2) Pour qu’elle se donne ces moyens, la FERA estime que ce budget doit s’élever à 3.165.000.000 € (c’est-à-dire trois fois plus). Cette dotation financière est possible par un réinvestissement des moyens financiers prévus dans les perspectives des nouvelles réformes budgétaires de l’Union européenne et qui concernent la mobilisation de nouveaux moyens financiers vers ces secteurs porteurs de croissance, développement et stabilité sociale.
3) Nous saluons les efforts en matière de distribution des œuvres de création numérique, et nous exprimons le souhait de voir déployer des moyens financiers en matière de développement des réseaux et des services facilitant la circulation des œuvres européennes, dans le respect du droit d’auteur.
Par ailleurs nous saluons la création de l’agence exécutive, mais nous exprimons le souhait d’une grande vigilance et nous recommandons la plus grande transparence dans les critères d’attribution des soutiens aux œuvres audiovisuelles, et cela pour favoriser, défendre et respecter la diversité culturelle. Par ailleurs, il est nécessaire de renforcer les rôles des Media Desk quant à leur possibilité d’accueil des demandes de soutien.

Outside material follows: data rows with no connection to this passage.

(** * Quote verification engine of dooshen-study: a shallow embedding

    The development follows these source files:
    - the anime quote verification workflow (steps [searchQuotes],
      [collectQuotes], [verifyQuote], [generateVerificationReport]);
    - [src/mastra/tools/animechan-tools.ts] (the lookup tools and
      [verifyAnimeQuoteTool] with its helper [parseApiResponse]);
    - the document ingestion workflow (steps [extractPdfText],
      [chunkDocument], [storeDocumentData]) and the storage service of
      [src/mastra/storage/r2-storage-service.ts] it uploads through.

    Network input is an explicit argument of every function that calls
    [fetch]; exceptions are explicit results. *)

From Stdlib Require Import List String Ascii Bool Arith Lia ZArith QArith
  ListSet DecimalString.
Import ListNotations.
Close Scope Q_scope.
Open Scope string_scope.
Open Scope list_scope.

(** ** JavaScript string primitives

    A string is a sequence of code units; the embedding covers the code
    units below 256 (the Latin-1 block), on which [toLowerCase], [trim]
    and the regular expression class [\s] are given in full. *)

Module JsString.

Definition unit_in (lo hi n : nat) : bool := ((lo <=? n) && (n <=? hi))%nat.

(** [String.prototype.toLowerCase] on one code unit: A-Z, and the
    Latin-1 capitals U+00C0..U+00DE except the multiplication sign. *)
Definition lowerUnit (c : ascii) : ascii :=
  let n := nat_of_ascii c in
  if unit_in 65 90 n || (unit_in 192 222 n && negb (n =? 215)%nat)
  then ascii_of_nat (n + 32)
  else c.

Fixpoint toLowerCase (s : string) : string :=
  match s with
  | EmptyString => EmptyString
  | String c r => String (lowerUnit c) (toLowerCase r)
  end.

(** White space and line terminators (what [trim] strips and [\s]
    matches): TAB, LF, VT, FF, CR, SP, NBSP. *)
Definition isWhiteSpace (c : ascii) : bool :=
  let n := nat_of_ascii c in
  unit_in 9 13 n || (n =? 32)%nat || (n =? 160)%nat.

Fixpoint trimStart (s : string) : string :=
  match s with
  | EmptyString => EmptyString
  | String c r => if isWhiteSpace c then trimStart r else s
  end.

Definition reverse (s : string) : string :=
  string_of_list_ascii (rev (list_ascii_of_string s)).

Definition trimEnd (s : string) : string := reverse (trimStart (reverse s)).

Definition trim (s : string) : string := trimEnd (trimStart s).

(** [s.includes(t)]: [t] occurs in [s] as a contiguous substring. *)
Fixpoint includes (s t : string) : bool :=
  String.prefix t s ||
  match s with
  | EmptyString => false
  | String _ r => includes r t
  end.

Nous exprimons aussi notre regret de voir que dans ce programme, à nouveau les œuvres de création audiovisuelles restent orphelines et cela en dépit du fait que la Directive 93/98 sur la « Durée de protection des droits d’auteur et droits voisins » ait précisé que : « Au moins le réalisateur principal d’un film est considéré auteur ». L’attribution des aides au développement aux seuls producteurs considérés comme seuls initiateurs de la chaîne de production des œuvres de création audiovisuelles est pour cela insuffisante. Celle-ci doit être ouverte aux auteurs qui sont le plus souvent les véritables initiateurs des projets de création audiovisuelle.
CONSIDERATIONS SUR LES AIDES PUBLIQUES NATIONALES ET REGIONALES ET SUR LA POLITIQUE DE L’UNION EUROPEENNE EN MATIERE DE CONCURRENCE
1) Ces aides constituent le socle de la politique audiovisuelle en Europe. Toute atteinte à leur existence ou à l’amoindrissement de leur capacité d’intervention est une atteinte directe à la possibilité de défendre des œuvres de création dans leur spécificité linguistique, géographique et de diversité culturelle. Dans ce sens nous saluons avec enthousiasme la naissance, après dix ans d’efforts, de l’Institut National du Cinéma et de l’Audiovisuel Polonais.
2) Les aides régionales, nationales et européennes ont contribué dans leurs relations de complémentarité et de subsidiarité au bon développement et à la vitalité des œuvres audiovisuelles. Il est indispensable de sauvegarder leur fonctionnement et d’accroître les possibilités d’action des Centre nationaux et régionaux des nouveaux Pays et reconnaître leur complémentarité. Dans ce sens la FERA se tient à la dispositions de ces organismes, aussi bien que des associations professionnelles de réalisateurs pour qu’une confrontation et une meilleure information et coordination de ces aides puisse se mettre en place.
3) Dans ce sens il ne faut se tromper de cible. Dans la situation actuelle du marché intérieur, il est évident que les principales causes de distorsion de concurrence trouvent leur origine dans la politique des grands groupes dominants.